(** A later publication under an answered key. *)
Lemma answered_insert now event payload source owner project h id :
  let p := prepareInsert event payload source owner in
  journal_ok (log h) -> pp_key p <> "" ->
  (exists e, rows (log h) !! id = Some e /\ indexKey e = Some (eventType event, pp_ingress p, pp_scope p, pp_key p)) ->
  (answeredBy p (eventType event) id (log h) ->
     exists ev, insertEventRow now event payload source owner project h = (Done ev, h) /\ ev_rowId ev = Some id /\ ev_deduplicated ev = true) /\
  (~ answeredBy p (eventType event) id (log h) -> exists m, insertEventRow now event payload source owner project h = (Raise PlainError m, h)).
Proof.
  intros p [Hc _] Hkey (e & He & Hx). pose proof (keyedRow_found _ _ _ _ _ _ _ Hc He Hx) as Hrow.
  unfold insertEventRow, eventWrite. fold p. rewrite bind_reads, (proj2 (String.eqb_neq _ _) Hkey), Hrow. split.
  - intros (e' & He' & _ & Hh). assert (e' = e) as -> by congruence. rewrite bool_decide_true by done.
    eexists. split; [done|]. apply answered_retried.
  - intros Hno. rewrite bool_decide_false by (intros Hh; apply Hno; by exists e). eexists. unfold throw. f_equal.
    destruct h as [l st t]. cbn. by destruct l.
Qed.

(** C15.  The journal stays consistent and append-only.  Through any history of
    events, delivery receipts and sweeps, throwing calls included: event ids are
    positive and never reused; every event has a trace, and parents, links and
    pairs lead to stored events; a pair that is closed has a closure in the trace
    graph; an idempotency key names one event; a stored event keeps its columns,
    and once a consumer accepted it directly it stays accepted. *)
Theorem journal_consistent ops h
    (Hok : journal_ok (log h)) :
  let h' := fold_left afterHub ops h in
  journal_ok (log h') /\ receiptsKept (log h) (log h').
Proof. by apply hub_history. Qed.

(** C16.  An event with an idempotency key is published once.  After it was
    stored, and whatever happens in between, publishing it again stores nothing,
    changes nothing and returns the id of the first publication, marked as a
    duplicate; publishing different input under the same key is refused and
    changes nothing. *)
Theorem event_published_once now event payload source owner project h ev h1 ops now' project' event' payload' source' owner'
    (Hok : journal_ok (log h)) (Hquiet : quiet project)
    (Hkey : pp_key (prepareInsert event payload source owner) <> "")
    (Hrun : insertEventRow now event payload source owner project h = (Done ev, h1)) :
  let h2 := fold_left afterHub ops h1 in
  let p := prepareInsert event payload source owner in
  let p' := prepareInsert event' payload' source' owner' in
  (exists ev2, insertEventRow now' event payload source owner project' h2 = (Done ev2, h2) /\
     ev_rowId ev2 = ev_rowId ev /\ ev_deduplicated ev2 = true) /\
  (eventType event' = eventType event -> pp_ingress p' = pp_ingress p -> pp_scope p' = pp_scope p -> pp_key p' = pp_key p ->
   pp_hash p' <> pp_hash p -> exists m, insertEventRow now' event' payload' source' owner' project' h2 = (Raise PlainError m, h2)).
Proof.
  intros h2 p p'. pose proof (insert_run now event payload source owner project h Hquiet) as Hi. rewrite Hrun in Hi.
  destruct (inserted_answered _ _ _ _ _ _ _ _ Hi Hok Hkey) as (id & Hid & Hans).
  destruct (inserted_ok _ _ _ _ _ _ _ _ Hi Hok) as [Hok1 _]. destruct (hub_history h1 ops Hok1) as [Hok2 Hk]. fold h2 in Hok2, Hk.
  apply (answered_row_kept _ _ _ _ _ Hk) in Hans. pose proof Hans as (e & He & Hx & Hh). split.
  - rewrite Hid. destruct (answered_insert now' event payload source owner project' h2 id) as [Hy _]; [done|done|by exists e|].
    by apply Hy.
  - intros Ht Hin Hsc Hk' Hne. destruct (answered_insert now' event' payload' source' owner' project' h2 id) as [_ Hn]; [done| | |].
    + fold p'. rewrite Hk'. done.
    + exists e. fold p'. by rewrite Ht, Hin, Hsc, Hk'.
    + apply Hn. intros (e' & He' & _ & Hh'). fold p' in Hh'. assert (e' = e) as -> by congruence.
      rewrite Hh in Hh'. injection Hh' as Hh'. by apply Hne.
Qed.

End Histories.

(** ** Concrete runs *)

Definition test_hash : Crypto := fun s => s.
#[local] Existing Instance test_hash.

Definition empty_hub : Hub := mkHub emptyLog ∅ (mkTables ∅ ∅ ∅ ∅).

Definition note_fields (text : string) : obj json :=
  [("type", JStr "note.created"); ("source", JStr "cli"); ("owner", JStr "human:operator");
   ("data", JObj [("idempotencyKey", JStr "k1"); ("text", JStr text)])].

Definition note (text : string) : AgentEvent := newEvent (note_fields text).
Definition note_payload (text : string) : obj json := eventPayload (note_fields text).

Definition published : out AgentEvent * Hub :=
  insertEventRow 1000 (note "hello") (note_payload "hello") (Some "cli") (Some "human:operator") noProjection empty_hub.

(** A session that starts, ends, and is accepted. *)
Definition session_event (type : string) : AgentEvent :=
  newEvent [("type", JStr type); ("source", JStr "runner"); ("owner", JStr "agent:a");
            ("data", JObj [("sessionId", JStr "s1"); ("agent", JStr "a"); ("status", JStr "done")])].

Definition session_history : list hubOp :=
  [hub_event 1000 (session_event "session.start"); hub_event 2000 (session_event "session.end");
   hub_delivery 2001 (with_rowId 1 (session_event "session.start")) (delivered (mkDelivery "app" (Some direct) None true));
   hub_sweepPairs 9000000; hub_event 9000001 (note "hello"); hub_event 9000002 (note "other")].

Example session_pair_closed :
  let l := log (fold_left afterHub session_history empty_hub) in
  map (fun p => (pw_open_event_id p, pw_close_event_id p, pw_status p)) (pairs l) = [(1, Some 2, pr_closed)] /\
  map (fun k => (lw_from k, lw_to k)) (links l) = [(2, 1)] /\ lastId l = 3.
Proof. vm_compute. done. Qed.

Lemma journal_consistent_witness :
  journal_ok (log (fold_left afterHub session_history empty_hub)) /\
  receiptsKept (log empty_hub) (log (fold_left afterHub session_history empty_hub)).
Proof. apply (journal_consistent session_history empty_hub). exact empty_log_ok. Defined.

Lemma event_published_once_witness :
  let h2 := fold_left afterHub session_history published.2 in
  (exists ev2, insertEventRow 5000 (note "hello") (note_payload "hello") (Some "cli") (Some "human:operator") noProjection h2 =
     (Done ev2, h2) /\ ev_rowId ev2 = Some 1 /\ ev_deduplicated ev2 = true) /\
  exists m, insertEventRow 5000 (note "other") (note_payload "other") (Some "cli") (Some "human:operator") noProjection h2 =
    (Raise PlainError m, h2).
Proof.
  assert (exists ev, published = (Done ev, published.2) /\ ev_rowId ev = Some 1) as (ev & Hrun & Hid).
  { eexists. split; vm_compute; reflexivity. }
  destruct (event_published_once 1000 (note "hello") (note_payload "hello") (Some "cli") (Some "human:operator") noProjection empty_hub
    ev published.2 session_history 5000 noProjection (note "other") (note_payload "other") (Some "cli") (Some "human:operator")
    empty_log_ok quiet_none) as [(ev2 & H1 & H2 & H3) Hother].
  - vm_compute. discriminate.
  - exact Hrun.
  - split; [exists ev2; split; [exact H1|split; [by rewrite H2, Hid|exact H3]]|].
    apply Hother; [reflexivity|reflexivity|reflexivity|reflexivity|]. vm_compute. discriminate.
Defined.
(* ===== verification/EmissionLaws.v ===== *)
(** Facts that Tasks publish: only the attempt that owns a Task can add one, the
    exact Task an event is addressed to is woken in the same transaction, and the
    original reads back. *)
From S2P Require Import Prelude Json TaskState TaskTree Transaction ResourceStore StoreInvariant StoreCommit StoreEffects.
From S2P Require Import Records Time TaskEvents TaskLease TaskLaws TaskScenario TaskOwnership TaskReconciler Effects.
From S2P Require Import EventEnvelope EventLog EventTraces EventProjections EventJournal EventBus TaskEmissions JournalLaws.

Module EmissionLaws.
Import ResourceStore Time TaskEvents TaskOwnership Effects EventEnvelope EventLog EventTraces EventProjections EventJournal EventBus.
Import TaskEmissions JournalLaws.

(** ** The woken Task *)

Lemma wake_row_ok taskId fields at_ id row : row_ok id row -> row_ok id (wakeRow taskId fields at_ row).
Proof. intros []. by constructor. Qed.

(** The row of a Task after a wake. *)
Lemma wake_lookup taskId fields id at_ s t :
  tasks (wakeStore taskId fields id at_ s) !! t =
  (if bool_decide (t = taskId) then wakeRow taskId fields at_ <$> tasks s !! t else tasks s !! t).
Proof.
  unfold wakeStore. cbn. case_bool_decide as E; [subst; apply lookup_alter_eq|]. by rewrite lookup_alter_ne.
Qed.

Lemma wake_events taskId fields id at_ s t k :
  is_Some (ResourceStore.events (wakeStore taskId fields id at_ s) !! (t, k)) -> t = taskId \/ is_Some (ResourceStore.events s !! (t, k)).
Proof.
  unfold wakeStore, noteEvent. cbn. destruct (ResourceStore.events s !! (taskId, _)); [by right|]. cbn.
  destruct (decide ((t, k) = (taskId, "event:" +:+ show_Z id))) as [[= -> ->]|Hne]; [by left|]. rewrite lookup_insert_ne by done. by right.
Qed.

(** Waking a Task keeps its store consistent and its owner. *)
Lemma wake_sound taskId fields id at_ s : sound s -> is_Some (tasks s !! taskId) -> sound (wakeStore taskId fields id at_ s).
Proof.
  intros [[[] Hroutes] Howned] [row Hrow].
  assert (forall t, is_Some (tasks (wakeStore taskId fields id at_ s) !! t) <-> is_Some (tasks s !! t)) as Hdom.
  { intros t. rewrite wake_lookup. case_bool_decide; [apply fmap_is_Some|done]. }
  assert (forall t r, tasks (wakeStore taskId fields id at_ s) !! t = Some r -> exists r0, tasks s !! t = Some r0 /\
    status (row_resource r) = status (row_resource r0) /\ declaredRelations (row_resource r) = declaredRelations (row_resource r0)) as Hsame.
  { intros t r. rewrite wake_lookup. case_bool_decide; [|by exists r]. intros (r0 & -> & ->)%fmap_Some. by exists r0. }
  assert (forall t r0, tasks s !! t = Some r0 -> exists r, tasks (wakeStore taskId fields id at_ s) !! t = Some r /\
    status (row_resource r) = status (row_resource r0) /\ declaredRelations (row_resource r) = declaredRelations (row_resource r0)) as Hback.
  { intros t r0 Hr0. rewrite wake_lookup, Hr0. case_bool_decide; by eexists. }
  assert (relations (wakeStore taskId fields id at_ s) = relations s /\ routes (wakeStore taskId fields id at_ s) = routes s /\
          conditions (wakeStore taskId fields id at_ s) = conditions s /\ ResourceStore.attempts (wakeStore taskId fields id at_ s) = ResourceStore.attempts s)
    as (Hrel & Hrt & Hcond & Hatt) by (unfold wakeStore, noteEvent; by destruct (ResourceStore.events s !! _)).
  split; [split; [constructor|]|].
  - intros t r. rewrite wake_lookup. case_bool_decide; [|apply ok_rows0]. intros (r0 & Hr0 & ->)%fmap_Some. apply wake_row_ok. by apply ok_rows0.
  - intros t k Hk. apply Hdom. apply wake_events in Hk as [->|Hk]; [eauto|by eapply ok_events0].
  - intros x. rewrite Hrel, ok_relations0. split; intros (r & Hr & Hx).
    + destruct (Hback _ _ Hr) as (r' & Hr' & _ & E). exists r'. by rewrite E.
    + destruct (Hsame _ _ Hr) as (r' & Hr' & _ & E). exists r'. by rewrite <- E.
  - intros t c. rewrite Hrt, Hcond, Hdom. apply ok_routes0.
  - by rewrite Hatt.
  - by rewrite Hcond.
  - unfold wakeStore, noteEvent. by destruct (ResourceStore.events s !! _).
  - unfold wakeStore, noteEvent. by destruct (ResourceStore.events s !! _).
  - unfold wakeStore, noteEvent. by destruct (ResourceStore.events s !! _).
  - intros t c. rewrite Hrt. intros Hin. destruct (Hroutes t c Hin) as (r & Hr & Hc). destruct (Hback _ _ Hr) as (r' & Hr' & E & _).
    exists r'. by rewrite E.
  - intros t r. unfold readTask. intros (row' & Hr & ->)%fmap_Some. destruct (Hsame _ _ Hr) as (r0 & Hr0 & E & _).
    assert (readTask s t = Some (row_resource r0)) as Ht by (unfold readTask; by rewrite Hr0).
    destruct (Howned t _ Ht) as [[? ?]|(Hp & a & x & ?)]; [left|right]; unfold TaskLaws.idle, runs, readAttempt; rewrite E; [done|].
    split; [done|]. exists a, x. by rewrite Hatt.
Qed.

Lemma isSafeInteger_num z : isSafeInteger (num z) = (Z.abs z <=? MAX_SAFE_INTEGER).
Proof. unfold isSafeInteger, num, Q_is_int. cbn [Qnum Qden inject_Z]. rewrite Z.mod_1_r, Qfloor_Z. done. Qed.

Section Emissions.
Context `{Crypto} (now : Z) (context : option AgentEvent).

Definition sentEvent (i : Emitter) (localKey idempotencyKey : string) (e : AppTaskEmission) : AgentEvent :=
  inheritedEventTrace (emittedEvent i (trim localKey) idempotencyKey e) context.

Lemma inherited_hidden e parent :
  ev_fence (inheritedEventTrace e parent) = ev_fence e /\ ev_rowId (inheritedEventTrace e parent) = ev_rowId e /\
  ev_interfaceInput (inheritedEventTrace e parent) = ev_interfaceInput e /\
  ev_ingressSource (inheritedEventTrace e parent) = ev_ingressSource e /\
  forall k, k <> "trace" -> obj_get k (ev_fields (inheritedEventTrace e parent)) = obj_get k (ev_fields e).
Proof.
  unfold inheritedEventTrace. destruct (truthy _); [done|]. destruct (childEventTrace parent) as [t|]; [|done].
  destruct (truthy (Some t)); [|done]. split_ands; try done. intros k Hk. cbn. by rewrite obj_get_set_ne.
Qed.

Lemma sent_fence i key k e : ev_fence (sentEvent i key k e) =
  Some (mkFence (emitterApp i) (et_taskId i) (et_generation i) (et_attemptId i) (trim key)).
Proof. unfold sentEvent. by destruct (inherited_hidden (emittedEvent i (trim key) k e) context) as (-> & _). Qed.

(** How a publication ends. *)
Lemma emit_run i key e h r h' :
  emitFact now context i key e h = (r, h') ->
  (h' = h /\ exists c m, r = Raise c m) \/
  exists k acc, handler now (sentEvent i key k e) h = (acc, h') /\
    (forall found, findTaskEmission (log h) (emitterScope i) (em_type e) (trim key) = Ok found ->
       match found with Some (_, k') => k = k' | None => taskEmissionIdentity (emitterScope i) (trim key) = Ok k end) /\
    match r with
    | Done id => exists a, acc = Done a /\ ev_rowId a = Some id
    | Raise _ _ => forall a, acc = Done a -> forall id, ev_rowId a = Some id -> id <= 0 \/ MAX_SAFE_INTEGER < id
    end.
Proof.
  unfold emitFact. rewrite checks_bind. destruct (emissionAllowed i (trim key) e) as [[]|]; [|intros [= <- <-]; left; eauto].
  rewrite asks_bind. destruct (findTaskEmission _ _ _ _) as [found|]; [|intros [= <- <-]; left; eauto].
  rewrite checks_bind. destruct (match found with Some _ => _ | None => _ end) as [k|] eqn:Ek; [|intros [= <- <-]; left; eauto].
  intros Hrun. right. exists k. unfold mbind, E_bind in Hrun. fold (sentEvent i key k e) in Hrun.
  assert (forall x, @Ok (option (Z * string)) found = Ok x ->
    match x with Some (_, k') => k = k' | None => taskEmissionIdentity (emitterScope i) (trim key) = Ok k end) as Hfound.
  { intros x [= <-]. destruct found as [[? k']|]; congruence. }
  destruct (handler now (sentEvent i key k e) h) as [[a|c m] h1]; [|injection Hrun as <- <-; eexists; split_ands; done].
  destruct (ev_rowId a) as [id|] eqn:Eid.
  - destruct (isSafeInteger (num id) && (0 <? id)) eqn:Es.
    + injection Hrun as <- <-. eexists. split_ands; [done|done|]. by exists a.
    + injection Hrun as <- <-. eexists. split_ands; [done|done|]. intros a' [= <-] id' Hid'. rewrite Eid in Hid'. injection Hid' as <-.
      rewrite isSafeInteger_num in Es. apply andb_false_iff in Es as [Es|Es]; reflect_bools; lia.
  - injection Hrun as <- <-. eexists. split_ands; [done|done|]. intros a' [= <-] id'. congruence.
Qed.

(** The attempt owns its Task: it is the current, running attempt of this
    generation, and its lease has not run out. *)
Definition ownsTask (i : Emitter) (h : Hub) : Prop :=
  exists s t a lease, stores h !! emitterApp i = Some s /\ m_authority s = Some "resources" /\
    tasks s !! et_taskId i = Some t /\ row_generation t = et_generation i /\ row_current_attempt_id t = Some (et_attemptId i) /\
    ResourceStore.attempts s !! et_attemptId i = Some a /\ ar_task_generation a = et_generation i /\
    ar_attempt_state a = at_running /\ ar_lease_until a = Some lease /\ now < lease.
####
▸ **Prompt**
Nothing but the lines above from the one containing "assert (forall t r0, tasks" through the one containing "r0)) as Hback." should appear in the answer, each repeated exactly.

▸ **Answer for the task**
  assert (forall t r0, tasks s !! t = Some r0 -> exists r, tasks (wakeStore taskId fields id at_ s) !! t = Some r /\
    status (row_resource r) = status (row_resource r0) /\ declaredRelations (row_resource r) = declaredRelations (row_resource r0)) as Hback.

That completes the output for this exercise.